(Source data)
------------------------------------
Lemma ticket_flags_bits req client server header n :
  match header with
  | Some _ => Flags.bit req flag_bit.VALIDATE || Flags.bit req flag_bit.RENEW = false
  | None => True
  end -> (n < 32)%nat ->
  Flags.bit (get_ticket_flags req client server header) n = flag_spec req client server header n.
Proof.
  intros Hreq Hn. unfold get_ticket_flags. cbv zeta.
  destruct header as [h|]; [rewrite Hreq|]; cbn [foldl];
    repeat (rewrite bit_set_if; [|solve [auto 30 with krb]|solve [flag_lt]]);
    rewrite Flags.bit_none; unfold flag_spec; unfold_flags; revert Hn;
    do 32 (destruct n as [|n]; [intros _; cbn -[Flags.bit attr client_attr]; try reflexivity;
      repeat match goal with |- context [Flags.bit ?f ?i] => destruct (Flags.bit f i) end;
      repeat match goal with |- context [attr ?p ?b] => destruct (attr p b) end;
      repeat match goal with |- context [client_attr ?p ?b] => destruct (client_attr p b) end;
      reflexivity|]); lia.
Qed.

(** every flag of an issued ticket.  A validated or renewed ticket keeps the
    header ticket's flags with INVALID cleared.  Otherwise a ticket is forwardable
    (or proxiable) only if that was asked for, the header ticket is, and neither
    the client's nor the server's entry forbids it; FORWARDED and PROXY are asked
    for or inherited; pre-authentication and anonymity of a TGS ticket come from
    the header ticket alone; INITIAL is set exactly in the AS exchange; a
    postdated ticket starts INVALID; OK-AS-DELEGATE follows the server's entry in
    the TGS exchange; and every other flag is clear. *)
Theorem ticket_flags_meaning (req : list bool) (client : option Principal) (server : Principal)
    (header : option (list bool)) (n : nat) :
  (n < 32)%nat -> (forall h, header = Some h -> length h = 32%nat) ->
  Flags.bit (get_ticket_flags req client server header) n =
  match header with
  | Some h =>
      if Flags.bit req flag_bit.VALIDATE || Flags.bit req flag_bit.RENEW
      then (if (n =? flag_bit.INVALID)%nat then false else Flags.bit h n)
      else flag_spec req client server header n
  | None => flag_spec req client server header n
  end.
Proof.
  intros Hn Hlen. destruct header as [h|]; [|by apply ticket_flags_bits].
  destruct (_ || _) eqn:Ev; [|by apply ticket_flags_bits].
  unfold get_ticket_flags. rewrite Ev. rewrite bit_set_if; [|by apply Hlen|flag_lt].
  rewrite andb_true_r, Nat.eqb_sym. done.
Qed.

Lemma ticket_flags_meaning_witness :
  let h := Flags.with_bit Flags.none flag_bit.PROXIABLE true in
  let req := Flags.with_bit h flag_bit.FORWARDABLE true in
  Flags.bit (get_ticket_flags req None Lockout.sample_principal (Some h)) flag_bit.FORWARDABLE = false /\
  Flags.bit (get_ticket_flags req None Lockout.sample_principal (Some h)) flag_bit.PROXIABLE = true.
Proof.
  intros h req. split.
  - rewrite (ticket_flags_meaning req None Lockout.sample_principal (Some h) flag_bit.FORWARDABLE);
      [reflexivity|flag_lt|intros ? [= <-]; reflexivity].
  - rewrite (ticket_flags_meaning req None Lockout.sample_principal (Some h) flag_bit.PROXIABLE);
      [reflexivity|flag_lt|intros ? [= <-]; reflexivity].
Defined.
(** The new [out], [last] and [cur]. *)
Definition emit_add_path_field (out : list bytes) (last cur : bytes)
    : result TransitError (list bytes * bytes * bytes) :=
  match cur with
  | [] => Ok (out, last, cur)
  | _ =>
      let? this := add_path_join last cur in
      let? out := push_hop out this in
      Ok (out, this, [])
  end.

Fixpoint add_path_loop (cs : list bytes) (out : list bytes) (last cur : bytes) (escaped : bool)
    : result TransitError (list bytes * bytes * bytes) :=
  match cs with
  | [] => Ok (out, last, cur)
  | c :: cs =>
      if escaped then
        if MAX_ADD_PATH_RAW <=? blen (cur ++ c) then Err FieldTooLong
        else add_path_loop cs out last (cur ++ c) false
      else if bool_decide (c = [BACKSLASH]) then add_path_loop cs out last cur true
      else if bool_decide (c = [COMMA]) then
        let? (p, cur) := emit_add_path_field out last cur in
        add_path_loop cs (fst p) (snd p) cur false
      else if MAX_ADD_PATH_RAW <=? blen (cur ++ c) then Err FieldTooLong
      else add_path_loop cs out last (cur ++ c) false
  end.

Definition expand_add_path (raw : bytes) : result TransitError (list bytes) :=
  let raw := strip_trailing_nul raw in
  if MAX_ADD_PATH_TOTAL <=? blen (drop_trailing_unescaped_comma raw) then Err FieldTooLong
  else match raw with
  | [] => Ok []
  | _ =>
      let? (p, cur) := add_path_loop (lossy raw) [] [] [] false in
      let? (p, _) := emit_add_path_field (fst p) (snd p) cur in
      Ok (fst p)
  end.

Definition append_realm (t : TransitedEncoding) (realm crealm srealm : bytes)
    : result TransitError TransitedEncoding :=
  let? hops := expand_add_path (contents t) in
  if existsb (fun h => bool_decide (h = realm)) hops then Ok t
  else
    let c := encode_append (contents t) realm in
    if MAX_ADD_PATH_TOTAL <=? blen c then Err FieldTooLong else Ok (mkTransited 1 c).

Definition validate_add_path (t : TransitedEncoding) : result TransitError unit :=
  let? _ := expand_add_path (contents t) in Ok tt.

(** ** The expansion that is checked *)

Definition str_starts_with (s p : bytes) : bool := bool_decide (take (length p) s = p).
Definition str_ends_with (s p : bytes) : bool := bool_decide (drop (length s - length p) s = p).
Lemma num_digits ds rest :
  digits ds -> digit_head rest = false ->
  num (ds ++ rest) = if value 0 ds <=? MAX then Ok (value 0 ds, rest) else Err DeltatErr.
Proof.
  intros Hds Hr. unfold num. rewrite skip_ws_digits by done.
  pose proof (digits_head ds rest Hds) as Hh. pose proof Hds as [Hn Hd].
  destruct ds as [|c ds]; [done|]. inversion Hd as [|? ? Hc _]; subst.
  assert ((match (c :: ds) ++ rest with
           | x :: s1 => if bool_decide (x = x2d) then (true, s1) else (false, (c :: ds) ++ rest)
           | [] => (false, (c :: ds) ++ rest) end) = (false, (c :: ds) ++ rest)) as ->.
  { simpl. by rewrite bool_decide_eq_false_2 by apply (digit_not_ws c Hc). }
  rewrite Hh, num_loop_digits by (done || (split; done)). simpl negb. cbn iota.
  destruct (Z.leb_spec (value 0 (c :: ds)) MAX) as [Hle|]; [|done].
  pose proof (value_mono (c :: ds) 0 ltac:(done) Hd).
  rewrite chk_range by done. by rewrite (proj2 (Z.leb_le _ _) Hle).
Qed.

(** ** Days, hours, minutes and seconds *)

(** The rest of a duration that stands for [total] seconds: its value when it
    fits, otherwise an error, or a number left over that [parse] refuses. *)
Definition outcome (r : res (Z * bytes)) (total : Z) : Prop :=
  if total <=? MAX then r = Ok (total, [])
  else match r with
       | Ok (_, rest) => digit_head rest = true
       | Err _ => True
       end.

Lemma outcome_over r total :
  MAX < total -> match r with Ok (_, rest) => digit_head rest = true | Err _ => True end -> outcome r total.
Proof. intros Ht H. unfold outcome. by rewrite (proj2 (Z.leb_gt _ _) Ht). Qed.
Lemma op_char_granted ch o o' op :
  op_char ch o = Some o' -> granted o' op = default (granted o op) (concerns op ch).
Proof.
  destruct o as [a d i e c m s l p]. unfold op_char, concerns. set (g := lower_char ch =? ch).
  generalize (lower_char ch). intros r. clearbody g.
  repeat match goal with
  | |- (if ?x =? ?k then Some _ else _) = Some _ -> _ =>
      destruct (Z.eqb_spec x k) as [->|?]; [intros [= <-]; by destruct op|]
  end.
  fold (everything r). destruct (everything r); [|done]. intros [= <-].
  rewrite (proj2 (Z.eqb_neq r (letter op))) by (by destruct op). by destruct op.
Qed.

(** The operations of a line.  Each operation is granted exactly when the last
    letter that concerns it does: its own letter in lower case grants and in
    upper case revokes; a star or [x] grants, and [X] revokes, every operation
    except the extraction of keys, which only its own letter concerns. *)
Theorem acl_ops_last_word s o op :
  op_chars s no_ops = Ok o -> granted o op = default false (list.last (omap (concerns op) s)).
Proof.
  assert (forall o0, op_chars s o0 = Ok o ->
            granted o op = default (granted o0 op) (list.last (omap (concerns op) s))) as H.
  { induction s as [|ch s IH]; intros o0; simpl; [by intros [= <-]|].
    destruct (op_char ch o0) as [o1|] eqn:E; [|done]. intros Hs%IH. rewrite Hs.
    apply (op_char_granted _ _ _ op) in E. rewrite E.
    destruct (concerns op ch) as [g|]; [|done]. rewrite list.last_cons. by destruct (list.last _). }
  intros Hs. rewrite (H no_ops Hs). by destruct op.
Qed.

Lemma acl_ops_last_word_witness :
  exists o, op_chars (lit "*De") no_ops = Ok o /\ granted o Delete = false /\ granted o Extract = true.
Proof.
  eexists. split; [reflexivity|].
  split; [rewrite (acl_ops_last_word (lit "*De") _ Delete) by reflexivity; reflexivity|].
  rewrite (acl_ops_last_word (lit "*De") _ Extract) by reflexivity. reflexivity.
Defined.

(** ** Restrictions *)

Definition has (m b : Z) : Prop := Z.land m b = b.

Lemma land_absorb m b : Z.land (Z.lor m b) b = b.
Proof. apply Z.bits_inj'. intros n _. rewrite Z.land_spec, Z.lor_spec. by destruct (Z.testbit m n), (Z.testbit b n). Qed.

Lemma land_mono m b c : has m b -> has (Z.lor m c) b.
Proof.
  unfold has. intros H. apply Z.bits_inj'. intros n Hn. apply (f_equal (fun z => Z.testbit z n)) in H.
  rewrite Z.land_spec in H. rewrite Z.land_spec, Z.lor_spec.
  by destruct (Z.testbit m n), (Z.testbit b n), (Z.testbit c n).
Qed.

(** What a cap on a field leaves. *)
Definition obeys (m bit value : Z) (cap : option Z) : Prop :=
  match cap with Some c => has m bit /\ value <= c | None => True end.

Lemma capped_le m bit v cap : capped m bit v cap <= cap.
Proof. unfold capped. destruct (_ =? 0); simpl; [lia|]. case_match; to_prop; lia. Qed.

Lemma capped_keeps m bit v cap : has m bit -> bit <> 0 -> capped m bit v cap = Z.min v cap.
Proof.
  unfold capped, has. intros -> Hb. rewrite (proj2 (Z.eqb_neq bit 0)) by done. simpl.
  case_match; to_prop; lia.
Qed.

(** What the restrictions ask of an entry. *)
Record imposed (r : Restrictions) (now : Z) (e : AdminEnt) : Prop := {
  i_expire : obeys (mask e) kadm5_mask.PRINC_EXPIRE_TIME (princ_expire_time e) (cap_at now <$> expire r);
  i_pwexpire : obeys (mask e) kadm5_mask.PW_EXPIRATION (pw_expiration e) (cap_at now <$> pwexpire r);
  i_max_life : obeys (mask e) kadm5_mask.MAX_LIFE (max_life e) (cap32 <$> rs_max_life r);
  i_max_rlife :
    obeys (mask e) kadm5_mask.MAX_RLIFE (max_renewable_life e) (cap32 <$> rs_max_renewable_life r);
  i_attrs : touches_attrs r = true ->
    has (mask e) kadm5_mask.ATTRIBUTES /\ has (forbid_attrs r) (attributes e) /\
    has (attributes e) (Z.land (require_attrs r) (forbid_attrs r));
  i_clear : clear_policy r = true ->
    has (mask e) kadm5_mask.POLICY_CLR /\ Z.land (mask e) kadm5_mask.POLICY = 0;
  i_policy : clear_policy r = false -> forall pol, rs_policy r = Some pol ->
    has (mask e) kadm5_mask.POLICY /\ policy e = Some pol;
}.

Lemma land_other m c b : Z.land c b = 0 -> Z.land (Z.lor m c) b = Z.land m b.
Proof. intros H. by rewrite Z.land_lor_distr_l, H, Z.lor_0_r. Qed.

Lemma has_absorb m b : has m b -> Z.lor m b = m.
Proof.
  intros H. apply Z.bits_inj'. intros n Hn. apply (f_equal (fun z => Z.testbit z n)) in H.
  rewrite Z.land_spec in H. rewrite Z.lor_spec. by destruct (Z.testbit m n), (Z.testbit b n).
Qed.

Lemma obeys_mono m b c v cap : obeys m b v cap -> obeys (Z.lor m c) b v cap.
Proof. destruct cap; [|done]. intros [? ?]. split; [by apply land_mono|done]. Qed.

(** The steps after a field is set only add to the mask, never the policy bit. *)
Definition grows (e e' : AdminEnt) : Prop :=
  exists c, mask e' = Z.lor (mask e) c /\ Z.land c kadm5_mask.POLICY = 0.

#[local] Instance grows_preorder : PreOrder grows.
Proof.
  split.
  - intros e. exists 0. by rewrite Z.lor_0_r.
  - intros e f g (c & Hc & Pc) (d & Hd & Pd). exists (Z.lor c d).
    by rewrite Hd, Hc, Z.lor_assoc, Z.land_lor_distr_l, Pc, Pd.
Qed.

Lemma grows_has e e' b : grows e e' -> has (mask e) b -> has (mask e') b.
Proof. intros (c & -> & _). apply land_mono. Qed.

Lemma grows_expire r now e : grows e (impose_expire r now e).
Proof. unfold impose_expire. case_match; [by eexists|done]. Qed.
Lemma grows_pwexpire r now e : grows e (impose_pwexpire r now e).
Proof. unfold impose_pwexpire. case_match; [by eexists|done]. Qed.
Lemma grows_max_life r e : grows e (impose_max_life r e).
Proof. unfold impose_max_life. case_match; [by eexists|done]. Qed.
Lemma grows_max_rlife r e : grows e (impose_max_rlife r e).
Proof. unfold impose_max_rlife. case_match; [by eexists|done]. Qed.

Ltac unchanged := unfold impose_max_rlife, impose_max_life, impose_pwexpire, impose_expire; repeat case_match; reflexivity.

Lemma tail_expire r now e :
  princ_expire_time (impose_max_rlife r (impose_max_life r (impose_pwexpire r now e))) = princ_expire_time e.
Proof. unchanged. Qed.
Lemma tail_pwexpire r e :
  pw_expiration (impose_max_rlife r (impose_max_life r e)) = pw_expiration e.
Proof. unchanged. Qed.
Lemma tail_max_life r e : max_life (impose_max_rlife r e) = max_life e.
Proof. unchanged. Qed.
Lemma tail_head r now e :
  let e' := impose_max_rlife r (impose_max_life r (impose_pwexpire r now (impose_expire r now e))) in
  attributes e' = attributes e /\ policy e' = policy e /\ kvno e' = kvno e.
Proof. split_and!; unchanged. Qed.

(** A field that a step caps, seen after the steps that follow. *)
Lemma obeys_after e e' b v cap m :
  mask e = Z.lor m b -> grows e e' -> obeys (mask e') b (capped m b v cap) (Some cap).
Proof.
  intros Hm Hg. split; [|apply capped_le]. eapply grows_has; [done|]. rewrite Hm. apply land_absorb.
Qed.

Lemma expire_obeyed r now f e' :
  grows (impose_expire r now f) e' -> princ_expire_time e' = princ_expire_time (impose_expire r now f) ->
  obeys (mask e') kadm5_mask.PRINC_EXPIRE_TIME (princ_expire_time e') (cap_at now <$> expire r).
Proof.
  unfold impose_expire. intros Hg ->. destruct (expire r); [|exact I]. eapply obeys_after; [|exact Hg]. reflexivity.
Qed.

Lemma pwexpire_obeyed r now f e' :
  grows (impose_pwexpire r now f) e' -> pw_expiration e' = pw_expiration (impose_pwexpire r now f) ->
  obeys (mask e') kadm5_mask.PW_EXPIRATION (pw_expiration e') (cap_at now <$> pwexpire r).
Proof.
  unfold impose_pwexpire. intros Hg ->. destruct (pwexpire r); [|exact I]. eapply obeys_after; [|exact Hg]. reflexivity.
Qed.

Lemma max_life_obeyed r f e' :
  grows (impose_max_life r f) e' -> max_life e' = max_life (impose_max_life r f) ->
  obeys (mask e') kadm5_mask.MAX_LIFE (max_life e') (cap32 <$> rs_max_life r).
Proof.
  unfold impose_max_life. intros Hg ->. destruct (rs_max_life r); [|exact I]. eapply obeys_after; [|exact Hg]. reflexivity.
Qed.

Lemma max_rlife_obeyed r f e' :
  grows (impose_max_rlife r f) e' -> max_renewable_life e' = max_renewable_life (impose_max_rlife r f) ->
  obeys (mask e') kadm5_mask.MAX_RLIFE (max_renewable_life e') (cap32 <$> rs_max_renewable_life r).
Proof.
  unfold impose_max_rlife. intros Hg ->. destruct (rs_max_renewable_life r); [|exact I]. eapply obeys_after; [|exact Hg]. reflexivity.
Qed.

Lemma head_imposed r e :
  let f := impose_policy r (impose_attrs r e) in
  (touches_attrs r = true ->
    has (mask f) kadm5_mask.ATTRIBUTES /\ has (forbid_attrs r) (attributes f) /\
    has (attributes f) (Z.land (require_attrs r) (forbid_attrs r))) /\
  (clear_policy r = true -> has (mask f) kadm5_mask.POLICY_CLR /\ Z.land (mask f) kadm5_mask.POLICY = 0) /\
  (clear_policy r = false -> forall pol, rs_policy r = Some pol ->
    has (mask f) kadm5_mask.POLICY /\ policy f = Some pol).
Proof.
  unfold impose_policy, impose_attrs. split_and!.
  - intros ->. cbn [mask attributes].
    assert (has (forbid_attrs r) (Z.land (Z.lor (attributes e) (require_attrs r)) (forbid_attrs r)) /\
            has (Z.land (Z.lor (attributes e) (require_attrs r)) (forbid_attrs r))
              (Z.land (require_attrs r) (forbid_attrs r))) as [H1 H2].
    { unfold has. split; apply Z.bits_inj'; intros n _; rewrite ?Z.land_spec, ?Z.lor_spec;
        by destruct (Z.testbit (attributes e) n), (Z.testbit (require_attrs r) n),
          (Z.testbit (forbid_attrs r) n). }
    destruct (clear_policy r); [|destruct (rs_policy r)]; cbn [mask attributes]; (split; [|done]).
    + apply land_mono. unfold has. rewrite <- Z.land_assoc.
      change (Z.land (not32 kadm5_mask.POLICY) kadm5_mask.ATTRIBUTES) with kadm5_mask.ATTRIBUTES.
      apply land_absorb.
    + apply land_mono, land_absorb.
    + apply land_absorb.
  - intros ->. cbn [mask]. split; [apply land_absorb|].
    rewrite land_other by done. by rewrite <- Z.land_assoc, Z.land_0_r.
  - intros -> pol ->. cbn [mask policy]. split; [apply land_absorb|]. by case_bool_decide.
Qed.

Lemma impose_imposed r e now : imposed r now (impose r e now).
Proof.
  unfold impose. pose proof (head_imposed r e) as (Ha & Hc & Hp).
  set (f := impose_policy r (impose_attrs r e)) in *.
  set (f1 := impose_expire r now f). set (f2 := impose_pwexpire r now f1).
  set (f3 := impose_max_life r f2). set (f4 := impose_max_rlife r f3).
  assert (grows f3 f4) as Hg3 by apply grows_max_rlife.
  assert (grows f2 f4) as Hg2 by (etrans; [apply grows_max_life|exact Hg3]).
  assert (grows f1 f4) as Hg1 by (etrans; [apply grows_pwexpire|exact Hg2]).
  assert (grows f f4) as Hg by (etrans; [apply grows_expire|exact Hg1]).
  destruct (tail_head r now f) as (Ea & Ep & _). fold f1 f2 f3 f4 in Ea, Ep.
  split.
  - exact (expire_obeyed r now f f4 Hg1 (tail_expire r now f1)).
  - exact (pwexpire_obeyed r now f1 f4 Hg2 (tail_pwexpire r f2)).
  - exact (max_life_obeyed r f2 f4 Hg3 (tail_max_life r f3)).
  - apply (max_rlife_obeyed r f3 f4); reflexivity.
  - intros Ht. rewrite Ea. destruct (Ha Ht) as (? & ? & ?). split_and!; [by eapply grows_has|done..].
  - intros Hcl. destruct (Hc Hcl) as [? HP]. split; [by eapply grows_has|].
    destruct Hg as (c & -> & Hc'). by rewrite land_other.
  - intros Hcl pol Hpol. rewrite Ep. destruct (Hp Hcl pol Hpol) as [? ?]. split; [by eapply grows_has|done].
Qed.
------------------------------------
TASK. Transcribe the lines above between the line holding "Definition str_starts_with (s" and the line holding "assert ((match (c :: ds) ++ rest with", inclusive, exactly as they stand and with nothing added.

RESULT OF THIS EXERCISE.
Definition str_starts_with (s p : bytes) : bool := bool_decide (take (length p) s = p).
Definition str_ends_with (s p : bytes) : bool := bool_decide (drop (length s - length p) s = p).
Lemma num_digits ds rest :
  digits ds -> digit_head rest = false ->
  num (ds ++ rest) = if value 0 ds <=? MAX then Ok (value 0 ds, rest) else Err DeltatErr.
Proof.
  intros Hds Hr. unfold num. rewrite skip_ws_digits by done.
  pose proof (digits_head ds rest Hds) as Hh. pose proof Hds as [Hn Hd].
  destruct ds as [|c ds]; [done|]. inversion Hd as [|? ? Hc _]; subst.
  assert ((match (c :: ds) ++ rest with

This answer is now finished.